§ **AIM OF THE EXERCISE**:
Wherever the word "unfold" turns up in a line of the entries, copy that line.

§ **RECORDS TO USE**:

(* ===== verification/RaftElection.v ===== *)
(** * A cluster of Raft peers and its elections

    Peers run the handlers of [Raft] and exchange RPCs over a network that may
    delay, reorder or lose a request or its reply, and delivers each at most
    once.  [cstep] performs one event.  Without restarts the cluster follows the
    machine of [Voting], so a term has at most one leader; with a restart it can
    have two. *)

From S2P Require Import Prelude LabGob Persister Raft RaftLog RaftState Voting.

Section cluster.
Context {Cmd : Type} `{!Gob (PersistentState Cmd)}.
Implicit Types (rf : Raft Cmd).

(** The reply of an AppendEntries or InstallSnapshot call on its way back. *)
Inductive Ack :=
  | AckAppendEntries (src server : Z) (args : AppendEntriesArgs Cmd) (reply : AppendEntriesReply)
  | AckInstallSnapshot (src server : Z) (args : InstallSnapshotArg) (reply : InstallSnapshotReply).

Record Cluster := mkCluster {
  nodes : gmap Z (Raft Cmd);
  elections : list Election;                            (* one per issueLeaderElection *)
  rvcalls : gmap (nat * Z) (option RequestVoteReply);   (* its goroutines, by election and server *)
  net : list (Z * Rpc Cmd);                             (* requests in flight, with the caller *)
  acks : list Ack;
  loops : list (Z * Z);                                 (* terms for which becomeLeader started its loops *)
  cast : list (Z * Z * Z);                              (* the votes cast so far, for the proofs *)
}.

#[export] Instance eta_Cluster : Eta Cluster := λ c,
  mkCluster (nodes c) (elections c) (rvcalls c) (net c) (acks c) (loops c) (cast c).
#[export] Instance set_nodes : Setter nodes.
Proof. setter. Defined.
#[export] Instance set_elections : Setter elections.
Proof. setter. Defined.
#[export] Instance set_rvcalls : Setter rvcalls.
Proof. setter. Defined.
#[export] Instance set_net : Setter net.
Proof. setter. Defined.
#[export] Instance set_acks : Setter acks.
Proof. setter. Defined.
#[export] Instance set_loops : Setter loops.
Proof. setter. Defined.
#[export] Instance set_cast : Setter cast.
Proof. setter. Defined.

(** The operations of a peer that send nothing and do not concern its vote. *)
Inductive LocalOp :=
  | OpStart (command : Cmd)
  | OpSnapshot (idx : Z) (data : bytes)
  | OpUpdateCommit (leaderTerm : Z)
  | OpApplyTake
  | OpApplyDone (applyLogs : list (RaftLogEntry Cmd))
  | OpKill.

Definition localOp (op : LocalOp) rf : option (Raft Cmd) :=
  match op with
  | OpStart command => fst <$> Start command rf
  | OpSnapshot idx data => Snapshot idx data rf
  | OpUpdateCommit leaderTerm => from_option id rf <$> updateCommitIndex leaderTerm rf
  | OpApplyTake => '(rf, _, _) ← applyLogTake rf; Some rf
  | OpApplyDone applyLogs => Some (applyLogDone applyLogs rf)
  | OpKill => Some (Kill rf)
  end.

Inductive Event :=
  | Tick (i : Z) (env : Env)                  (* a round of [ticker] *)
  | Deliver (k : nat) (env : Env)             (* the [k]-th request in flight is handled *)
  | Drop (k : nat)                            (* it is lost: its call returns false *)
  | Return (k : nat) (ok : bool)              (* a reply reaches its caller, or is lost *)
  | Vote (k : nat) (server : Z) (env : Env)   (* [server] handles election [k]'s RequestVote *)
  | VoteBack (k : nat) (server : Z) (ok : bool)
  | Replicate (i server t : Z)                (* a round of [replicateLog] *)
  | Local (i : Z) (op : LocalOp).

Definition set_node (i : Z) rf (c : Cluster) : Cluster := c <| nodes := <[i := rf]> (nodes c) |>.

(** New goroutines: those of an election, those that send AppendEntries and
    InstallSnapshot. *)
Definition start_election (el : Election) (calls : list (Rpc Cmd)) (c : Cluster) : Cluster :=
  let k := length (elections c) in
  c <| elections := elections c ++ [el] |>
    <| rvcalls := foldr (λ r m, match r with CallRequestVote s _ => <[(k, s) := None]> m | _ => m end)
                        (rvcalls c) calls |>
    <| cast := (rv_CandidateId (el_args el), rv_Term (el_args el), rv_CandidateId (el_args el)) :: cast c |>.

Definition send (i : Z) (calls : list (Rpc Cmd)) (c : Cluster) : Cluster :=
  c <| net := net c ++ ((i,.) <$> calls) |>.

(** The zero replies [Call] leaves when it returns false. *)
Definition lostAE := mkAEReply 0 false false 0 0.
Definition lostIS := mkISReply 0 false.
Definition lostRV := mkRVReply 0 false.

(** [sendAppendEntries] or [sendInstallSnapshot] goes on at the caller. *)
Definition callReturns (ok : bool) (a : Ack) (c : Cluster) : option Cluster :=
  match a with
  | AckAppendEntries src server args reply =>
    rf ← nodes c !! src;
    '(rf, _) ← sendAppendEntries server args ok (if ok then reply else lostAE) rf;
    Some (set_node src rf c)
  | AckInstallSnapshot src server args reply =>
    rf ← nodes c !! src;
    '(rf, _) ← sendInstallSnapshot server args ok (if ok then reply else lostIS) rf;
    Some (set_node src rf c)
  end.

Definition deliver (env : Env) (src : Z) (r : Rpc Cmd) (c : Cluster) : option Cluster :=
  match r with
  | CallAppendEntries server args =>
    rf ← nodes c !! server;
    '(rf, reply) ← AppendEntries env args rf;
    Some (set_node server rf (c <| acks := AckAppendEntries src server args reply :: acks c |>))
  | CallInstallSnapshot server args =>
    rf ← nodes c !! server;
    '(rf, reply) ← InstallSnapshot env args rf;
    Some (set_node server rf (c <| acks := AckInstallSnapshot src server args reply :: acks c |>))
  | CallRequestVote _ _ => None
  end.

Definition lost (src : Z) (r : Rpc Cmd) : option Ack :=
  match r with
  | CallAppendEntries server args => Some (AckAppendEntries src server args lostAE)
  | CallInstallSnapshot server args => Some (AckInstallSnapshot src server args lostIS)
  | CallRequestVote _ _ => None
  end.

(** [updateCommitIndex] only runs in the loops that [becomeLeader] started. *)
Definition running (op : LocalOp) (i : Z) rf (c : Cluster) : bool :=
  match op with
  | OpUpdateCommit t => negb (killed rf) && bool_decide ((i, t) ∈ loops c)
  | _ => true
  end.

Definition cstep (ev : Event) (c : Cluster) : option Cluster :=
  match ev with
  | Tick i env =>
    rf ← nodes c !! i;
    if killed rf then None
    else
      '(rf, el, calls) ← ticker env rf;
      let c := set_node i rf c in
      Some (match el with Some el => start_election el calls c | None => send i calls c end)
  | Deliver k env =>
    '(src, r) ← net c !! k;
    deliver env src r (c <| net := delete k (net c) |>)
  | Drop k =>
    '(src, r) ← net c !! k;
    a ← lost src r;
    callReturns false a (c <| net := delete k (net c) |>)
  | Return k ok =>
    a ← acks c !! k;
    callReturns ok a (c <| acks := delete k (acks c) |>)
  | Vote k server env =>
    el ← elections c !! k;
    call ← rvcalls c !! (k, server);
    rf ← nodes c !! server;
    match call with
    | Some _ => None
    | None =>
      '(rf, reply) ← RequestVote env (el_args el) rf;
      let c := set_node server rf (c <| rvcalls := <[(k, server) := Some reply]> (rvcalls c) |>) in
      Some (if rvr_VoteGranted reply
            then c <| cast := (server, CurrentTerm rf, rv_CandidateId (el_args el)) :: cast c |>
            else c)
    end
  | VoteBack k server ok =>
    el ← elections c !! k;
    call ← rvcalls c !! (k, server);
    let i := rv_CandidateId (el_args el) in
    rf ← nodes c !! i;
    reply ← (if ok then call else Some lostRV);
    '(rf, el, won, calls) ← voteReply ok reply el rf;
    let c := send i calls (set_node i rf
      (c <| rvcalls := delete (k, server) (rvcalls c) |>
         <| elections := <[k := el]> (elections c) |>)) in
    Some (if (won : bool) then c <| loops := (i, CurrentTerm rf) :: loops c |> else c)
  | Replicate i server t =>
    rf ← nodes c !! i;
    if killed rf || negb (bool_decide ((i, t) ∈ loops c)) || (server =? i) then None
    else
      r ← replicateLog server t rf;
      Some (match r with Some calls => send i calls c | None => c end)
  | Local i op =>
    rf ← nodes c !! i;
    if negb (running op i rf c) then None
    else
      rf ← localOp op rf;
      Some (set_node i rf c)
  end.

Definition step (c c' : Cluster) : Prop := ∃ ev, cstep ev c = Some c'.

(** A fresh cluster of [n] peers with empty stable storage. *)
Definition init_cluster (env : Z → Env) (n : Z) : Cluster :=
  mkCluster (list_to_map ((λ i, (i, Make (env i) n i MakePersister)) <$> upto n)) [] ∅ [] [] [] [].

(** Peer [i] crashes and is made again from its persister.  Its goroutines and
    the calls it had in flight are gone. *)
Definition ack_src (a : Ack) : Z :=
  match a with AckAppendEntries src _ _ _ | AckInstallSnapshot src _ _ _ => src end.

Definition restart_node (i : Z) (env : Env) (c : Cluster) : option Cluster :=
  rf ← nodes c !! i;
  Some (set_node i (restart env rf)
    (c <| net := filter (λ m, m.1 ≠ i) (net c) |>
       <| acks := filter (λ a, ack_src a ≠ i) (acks c) |>
       <| loops := filter (λ l, l.1 ≠ i) (loops c) |>
       <| rvcalls := filter (λ kv, (rv_CandidateId ∘ el_args <$> elections c !! kv.1.1) ≠ Some i) (rvcalls c) |>)).

(** ** What each operation does to the vote *)

Definition vview rf : View := (CurrentTerm rf, VotedFor rf, LeaderTerm rf).
Definition ids rf : Z * Z * Z * Z := (me rf, npeers rf, Half rf, TotalNum rf).

(** [t = CurrentTerm rf] is the term of a leader's message in the last case. *)
Inductive moved (leads : Z → Prop) rf rf' : Prop :=
  | moved_same :
    ids rf' = ids rf → vview rf' = vview rf → (State rf' = Leader → State rf = Leader) →
    moved leads rf rf'
  | moved_join t :
    ids rf' = ids rf → CurrentTerm rf < t → vview rf' = (t, -1, t) → State rf' = Follower →
    moved leads rf rf'
  | moved_reset :
    ids rf' = ids rf → leads (CurrentTerm rf) → CurrentTerm rf ≠ LeaderTerm rf →
    vview rf' = (CurrentTerm rf, -1, CurrentTerm rf) → State rf' = Follower →
    moved leads rf rf'.

(** The parts of the state the vote depends on. *)
Definition vote_state rf := (ids rf, vview rf, State rf).

Lemma moved_then leads rf rf1 rf' :
  moved leads rf rf1 → vote_state rf' = vote_state rf1 → moved leads rf rf'.
Proof.
  intros M [= H1 H2 H3 H4 H5 H6 H7 H8].
  assert (ids rf' = ids rf1) as Hi by (unfold ids; congruence).
  assert (vview rf' = vview rf1) as Hv by (unfold vview; congruence).
  destruct M as [? ? ?|t ? ? ? ?|]; [eapply moved_same|eapply (moved_join _ _ _ t)|eapply moved_reset]; try congruence; try done.
  by rewrite H8.
Qed.

Lemma moved_refl leads rf rf' : vote_state rf' = vote_state rf → moved leads rf rf'.
Proof. intros E. eapply moved_then; [|done]. by apply moved_same. Qed.

Lemma stepDown_moved leads t rf : CurrentTerm rf < t → moved leads rf (stepDown t rf).
Proof. intros. by eapply moved_join. Qed.

Lemma acceptLeader_moved env t rf rf1 b :
  CurrentTerm rf <= t → acceptLeader env t rf = (rf1, b) → moved (λ u, u = t) rf rf1.
Proof.
  unfold acceptLeader. simpl. intros Hle.
  destruct (Z.eqb_spec t (LeaderTerm rf)) as [Hl|Hl]; simpl;
    destruct (Z.ltb_spec (CurrentTerm rf) t) as [Ht|Ht]; intros [= <- <-].
  - by eapply moved_join.
  - by apply moved_same.
  - by eapply moved_join.
  - replace t with (CurrentTerm rf) in * by lia. by apply moved_reset.
Qed.

Lemma mergeEntries_vote args rf rf' b :
  mergeEntries args rf = Some (rf', b) → vote_state rf' = vote_state rf.
Proof.
  unfold mergeEntries. intros HM. destruct (_ =? 0); [by simplify_eq|].
  inv_bind HM. destruct x as [idx rest]. inv_bind HM. destruct x as [rf1 ch]. simplify_eq.
  destruct (0 <? _); [|by simplify_eq]. inv_bind E0. by simplify_eq.
Qed.

Lemma AppendEntries_moved env args rf rf' reply :
  AppendEntries env args rf = Some (rf', reply) → moved (λ u, u = ae_Term args) rf rf'.
Proof.
  unfold AppendEntries. intros HA.
  destruct (Z.ltb_spec (ae_Term args) (CurrentTerm rf)); [simplify_eq; by apply moved_refl|].
  destruct (acceptLeader env (ae_Term args) rf) as [rf1 ch1] eqn:EL.
  apply acceptLeader_moved in EL; [|done]. inv_bind HA. destruct x as [r|]; [by simplify_eq|].
  inv_bind HA. destruct x as [rf2 ch2]. apply mergeEntries_vote in E0. injection HA as <- _.
  eapply moved_then; [done|]. etransitivity; [|exact E0]. unfold advanceCommit.
  by destruct (_ <? _), (ch1 || ch2).
Qed.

§ **REPLY**:
  assert (ids rf' = ids rf1) as Hi by (unfold ids; congruence).
  assert (vview rf' = vview rf1) as Hv by (unfold vview; congruence).
  unfold acceptLeader. simpl. intros Hle.
  unfold mergeEntries. intros HM. destruct (_ =? 0); [by simplify_eq|].
  unfold AppendEntries. intros HA.
  eapply moved_then; [done|]. etransitivity; [|exact E0]. unfold advanceCommit.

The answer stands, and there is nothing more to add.